Converging ASS+U+M[E]+ptions


A binary is born

Robert Connors (1996) argued that the need for composition arose out of a “reformist” period, one that culminated in an “inflammatory article” by E.L. Godkin in 1897 (pp. 47-48). Disturbed by the new influx of lower class college students, Godkin worried that the growing daily newspapers, their reliance on images rather than words, and their sensationalistic nature would destroy any sense of “Literature” that the universities were trying desperately to maintain. He was afraid that, due to its huge distribution, the newspaper would become the lowest standard in American reading, dictating political and social principles to otherwise uneducated masses.

 

Godkin delivered his complaint most completely in an article written for the North American Review, “Newspapers Here and Abroad” (1890):


The news-gathering function, which the American press was the first to bring into prominence, has become the most important one, and the critical function has relatively declined. . . . Contemporaneously with this has been the improvement in the means of travel and of transmitting intelligence, thus literally making news-gathering and [sic] important calling. (p. 197-198)

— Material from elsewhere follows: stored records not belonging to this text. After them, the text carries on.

(** A match object: where it starts and ends, the text matched
    ([group(0)]) and the groups. *)
Record rematch : Type := mkMatch {
  m_start : nat; m_end : nat; m_text : string; m_groups : captures
}.

Definition group (m : rematch) (n : nat) : option string :=
  option_map string_of (get_cap n (m_groups m)).

Definition match_here (r : regex) (st : mstate) : option (rematch * mstate) :=
  match rmatch r st [] (fun st' caps' => Some (st', caps')) with
  | Some (st', caps') =>
      Some (mkMatch (pos st) (pos st')
              (string_of (firstn (pos st' - pos st) (rest st))) caps', st')
  | None => None
  end.

Definition step_char (st : mstate) : option mstate :=
  match rest st with
  | c :: l => Some (mkState (S (pos st)) (Some c) l)
  | [] => None
  end.

(** The leftmost match at or after [st]. *)
Fixpoint search_from (r : regex) (fuel : nat) (st : mstate) : option (rematch * mstate) :=
  match match_here r st with
  | Some x => Some x
  | None =>
      match fuel, step_char st with
      | S fuel', Some st' => search_from r fuel' st'
      | _, _ => None
      end
  end.

Definition start_state (s : string) : mstate := mkState O None (chars_of s).

(** [re.match(r, s)]: a match starting at index 0. *)
Definition re_match (r : regex) (s : string) : option rematch :=
  option_map fst (match_here r (start_state s)).

(** [re.search(r, s)] *)
Definition re_search (r : regex) (s : string) : option rematch :=
  option_map fst (search_from r (String.length s) (start_state s)).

Godkin favored the critical role that newspapers had enjoyed in the public sphere and he did not want to see that role denigrated into a service for disseminating information without critique or commentary. Habermas (1962/1998) described a similar shift in the state of U.S. literacy and polity this way: “Editorial opinions recede behind information from press agencies and reports from correspondents; critical debate disappears behind the veil of internal decisions concerning the selection and presentation of the material” (p. 169). Habermas referred to the blurring distinction between “facts” and “literature” and how the once differentiated traditions of belles lettres and journalism collapsed into the “ready-made convenience, patterned and predigested” (p. 169) format of the daily newspaper of the late nineteenth century. In fact, this is precisely where Godkin took his argument in “Newspapers Here and Abroad.” He found it disturbing that newspapers, seen as the popular form of literature, destroyed the attention spans of the country’s youth and had a degenerative effect on the book reading, or scholarly, public: “nothing can be more damaging to the habit of continuous attention than newspaper reading . . . it never requires the mind to be fixed on any topic more than three or four minutes and that every topic furnishes a complete change of scene” (p. 202). Godkin saw the literary tradition, and the critical role the editorial papers had in that tradition, slipping into a dumbed-down assimilation of stories and facts: “Even books of far-reaching sociological interest, like Darwin’s, or Spencer’s, or Mill’s, have to undergo a prolonged filtration through the newspaper press before they begin to affect popular thought or action” (p. 203). Newspapers exert, he argued, “more influence on the popular mind and the popular morals than either the pulpit or the book press has exerted in five hundred years” (p. 202).

 

Godkin’s objections to the disappearance of the critical voice did not only rest in his editorial pages. John Brereton (1995) refers to three separate reports on which Godkin’s name appears as a member of the Committee on Composition and Rhetoric at Harvard University.  According to Brereton, Charles Francis Adams, a friend of Godkin’s, authored all three reports.  However, in order to make a stronger impact, Adams added Godkin’s name: “Between 1892 and 1897, the Committee on Composition and Rhetoric published its four highly charged reports.  Combining as it did some of the most eminent names in Harvard’s and Boston’s history with the prestige of highly influential journals and law firms” (Brereton, 1995, p. 74).  Godkin’s name carried significant weight with the audience for those reports, the Board of Overseers at Harvard, who “stood between the faculty and the trustees” (p. 74).  There is no record of any correspondence between Godkin and Adams regarding this committee; however, Harvard did extend many honors to Godkin including a Master of Arts degree, a token lectureship in free trade for the years 1884-1885, and even offered him a professorship in 1870 (Armstrong, 1974, passim).  He turned down the position in favor of his more influential prestige as the editor of the Nation.  He wrote to Charles Eliot: “a professor is looked on as sort of a bookish monk, of whose opinions on the affairs of the world, nobody need take any account.  My friends advise me not to accept your offer, because it will be the loss of all my influence, and power, and relegation to a sort of comfortable obscurity” (Godkin, 1974, p. 153).  Although Godkin lamented the loss of literature and academic influence represented by the growth of the daily newspaper, he recognized that the real power in the emerging market economy was centralized within the cultural capital of information distribution. Choosing to remain within the editorial realm of the public sphere, he held on to the critical commentary in the press as long as he could.